President Biden announced actions to lower housing coasts, make more housing available and called on Congress to prevent rent hikes. President Biden's plan calls for landlords who raise the rent by more than 5% a year to face losing major important tax befits, the average rent has gone up by 21% since 2021. The President has also instructed the federal government, the largest land owner in the country, to examine how unused property can be used for housing. The Bureau of Land Management plans on building 15,000 affordable housing units on public land in southern Nevada, the USPS is examining 8,500 unused properties across America to be repurposed for housing, HHS is finalizing a new rule to make it easier to use federal property to house the homeless, and the Administration is calling on state, local, and tribal governments to use their own unused property for housing, which could create approximately 1.9 million units nationwide.

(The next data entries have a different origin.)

(** *** Files *)

Definition put (key : str) (data : bytes) : M Fs unit :=
  let p := resolve key in
  mkdir_parents (parent p);;; write_bytes p data.

Definition file_or_404 (key : str) : M Fs path :=
  let p := resolve key in
  fs <- get;;
  if is_file fs p then ret p else not_found ("File not found: " +:+ key).

Definition get_file (key : str) : M Fs bytes :=
  p <- file_or_404 key;; read_bytes p.
Definition delete (key : str) : M Fs unit :=
  p <- file_or_404 key;; unlink p.
Definition exists_ (key : str) (fs : Fs) : bool := is_file fs (resolve key).
Definition get_creation_time (key : str) : M Fs Z :=
  p <- file_or_404 key;; q <- lookup_path p;; fs <- get;; ret (mtime fs q).
Definition get_size (key : str) : M Fs Z :=
  data <- get_file key;; ret (blen data).

(** [list(prefix)]: the files [os.walk] finds, by their relative path. *)
Definition files_under (fs : Fs) (base : path) : list path :=
  omap (λ kn : path * node, match kn.2 with
    | NFile _ => relative_to kn.1 base
    | NDir => None
    end) (map_to_list (nodes fs)).

Definition list_ (prefix : str) (fs : Fs) : list str :=
  match namei fs [] data_root with
  | Some base =>
      if is_dir fs data_root then
        sorted (filter (λ r, prefix = "" ∨ startswith prefix r = true)
                  (map as_posix (files_under fs base)))
      else []
  | None => []
  end.

(** *** Bundles *)

(** The ancestor loop of [_check_bundle_path_collision]. *)
Fixpoint check_ancestors (fuel : nat) (fs : Fs) (namespace_root ancestor : path) : res unit :=
  if decide (ancestor = namespace_root) then Ok tt
  else if decide (ancestor = data_root) then Ok tt
  else if is_dir fs ancestor && looks_like_bundle_dir fs ancestor
  then Raise (BundlePathConflictError
         (as_posix (drop (length data_root) ancestor)) shadow_child)
  else match fuel with
       | 0 => Ok tt
       | S fuel => check_ancestors fuel fs namespace_root (parent ancestor)
       end.

Definition namespace_depth (rel_parts : path) : nat :=
  match rel_parts with
  | p :: _ => if decide (p = "inbox") then 2 else 1
  | [] => 0
  end.

Definition check_bundle_path_collision (bundle_dir : path) (fs : Fs) : res unit :=
  match relative_to bundle_dir data_root with
  | None => Ok tt
  | Some rel_parts =>
      if decide (rel_parts = []) then Ok tt
      else if decide (length rel_parts <= namespace_depth rel_parts)%nat then Ok tt
      else
        let namespace_root := data_root ++ take (namespace_depth rel_parts) rel_parts in
        match check_ancestors (length rel_parts) fs namespace_root (parent bundle_dir) with
        | Raise e => Raise e
        | Ok _ =>
            if is_dir fs bundle_dir then
              match find_descendant_bundle fs bundle_dir with
              | Some descendant =>
                  Raise (BundlePathConflictError
                    (as_posix (drop (length data_root) descendant)) shadow_parent)
              | None => Ok tt
              end
            else Ok tt
        end
  end.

The Department of Transportation announced $5 billion to replace or restore major bridges across the country. The money will go to 13 significant bridges in 16 states. Some bridges are suffering from years of neglect others are nearly 100 years old and no longer fit for modern demands. Some of the projects include the I-5 bridge over the Columbia River which connects Portland Oregon to Vancouver Washington, replacing the Sagamore Bridge which connects Cape Cod to the mainland built in 1933, replacing the I- 83 South Bridge in Harrisburg, Pennsylvania, and Cape Fear Memorial Bridge Replacement Project in Wilmington, North Carolina, among others.
President Biden signed an Executive Order aimed at boosting Latino college attendance. The order established the White House Initiative on Advancing Educational Equity, Excellence, and Economic Opportunity through Hispanic-Serving Institutions. Hispanic-Serving Institutions (HSIs) are defined as colleges with 25% or above Hispanic/Latino enrollment, currently 55% of Hispanic college students are enrolled in an HSI. The initiative seeks to stream line the relationship between the federal government and HSIs to allow them to more easily take advantage of federal programs and expand their reach to better serve students and boost Hispanic enrollment nationwide.

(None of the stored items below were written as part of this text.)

(** The tactic: bodies of named functions are unfolded first. *)
Ltac run_handlers :=
  repeat lazymatch goal with
  | |- match match ?x with _ => _ end with _ => _ end => destruct x eqn:?
  end.
Ltac run_step :=
  lazymatch goal with
  | |- True => exact I
  | |- same_run (bind get _) (bind get _) => apply run_get; intros ? ? ? ? ? ? ? ? ? ?; cbn [now_seconds w_store w_claims w_keys w_slots w_now w_mono w_uuids w_hits]
  | |- same_run (bind _ _) (bind _ _) => apply run_bind; [|intros ?]
  | |- same_run (catch _ _) (catch _ _) => apply run_catch; [|intros ?; run_handlers]
  | |- same_run (when _ _) (when _ _) => apply run_when
  | |- same_run (for_each _ _) (for_each _ _) => apply run_for_each; intros ?
  | |- same_run (fold_m _ _ _) (fold_m _ _ _) => apply run_fold_m; intros ? ?
  | |- same_run (map_m _ _) (map_m _ _) => apply run_map_m; intros ?
  | |- same_run (match ?x with _ => _ end) _ => destruct x eqn:?
  | |- same_run (safe_emit _ _) (safe_emit _ _) => apply run_safe_emit
  | |- same_run (emit_auth_failure _ _ _) (emit_auth_failure _ _ _) =>
      apply run_auth_failure; first [done|apply hint_ok_credentials]
  | |- same_run (list_bundles_w _ _) (list_bundles_w _ _) => apply run_list_bundles
  | |- same_run (on_store _) (on_store _) => apply run_on_store
  | |- same_run (on_claims _) (on_claims _) => apply run_on_claims
  | |- same_run (on_keys _) (on_keys _) => apply run_on_keys
  | |- same_run (struct_log _ _) (struct_log _ _) => apply run_struct_log
  | |- same_run (ret _) (ret _) => apply run_ret
  | |- same_run (raise _) (raise _) => apply run_raise
  | |- same_run (of_res _) (of_res _) => apply run_of_res
  | |- same_run (modify (set_uuids _)) (modify _) => apply run_set_uuids
  | |- same_run (modify (set_hits _)) (modify _) => apply run_set_hits
  | |- same_run (modify (set_slots _)) (modify _) => apply run_set_slots
  | |- same_run (modify (add_events _)) (modify (add_events _)) => apply run_events
  end.
Ltac same_run := repeat (run_step; cbv beta zeta).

HUD announced $325 million in grants for housing and community development in 7 cities. the cities in Tennessee, Texas, Alabama, Florida, Nevada, New York and New Jersey, have collectively pledged to develop over 6,500 new mixed-income units, including the one-for-one replacement of 2,677 severely distressed public housing units. The 7 collectively will invest $2.65 billion in additional resources within the Choice Neighborhood area – so that every $1 in HUD funds will generate $8.65 in additional resources.
President Biden took extensive new actions on immigration. On June 18th The President announced a new policy that would allow the foreign born spouses and step children of American citizens who don't have legal status to apply for it without having to leave the country, this would effect about half a million spouses and 50,000 children. This week Biden announced that people can start applying on August 19, 2024. Also in June President Biden announced an easing of Visa rules that will allow Dreamers, Americans brought to the country as children without legal status, to finally get work visas to give them legal status and a path way to citizenship. This week the Biden Administration announced a new rule to expand the federal TRIO program to cover Dreamers. TRIO is a program that aims to support low income students and those who would be the first in their families to go to college transition from high school to college, the change would support 50,000 more students each year. The Administration also plans to double the number of free immigration lawyers available to those going through immigration court.
The EPA announced $160 million in grants to support Clean U.S. Manufacturing of Steel and Other Construction Materials. The EPA estimates that the manufacturing of construction materials, such as concrete, asphalt, steel, and glass, accounts for 15% of the annual global greenhouse gas emissions. The EPA is supporting 38 projects aimed at measuring and combatting the environmental impact of construction materials.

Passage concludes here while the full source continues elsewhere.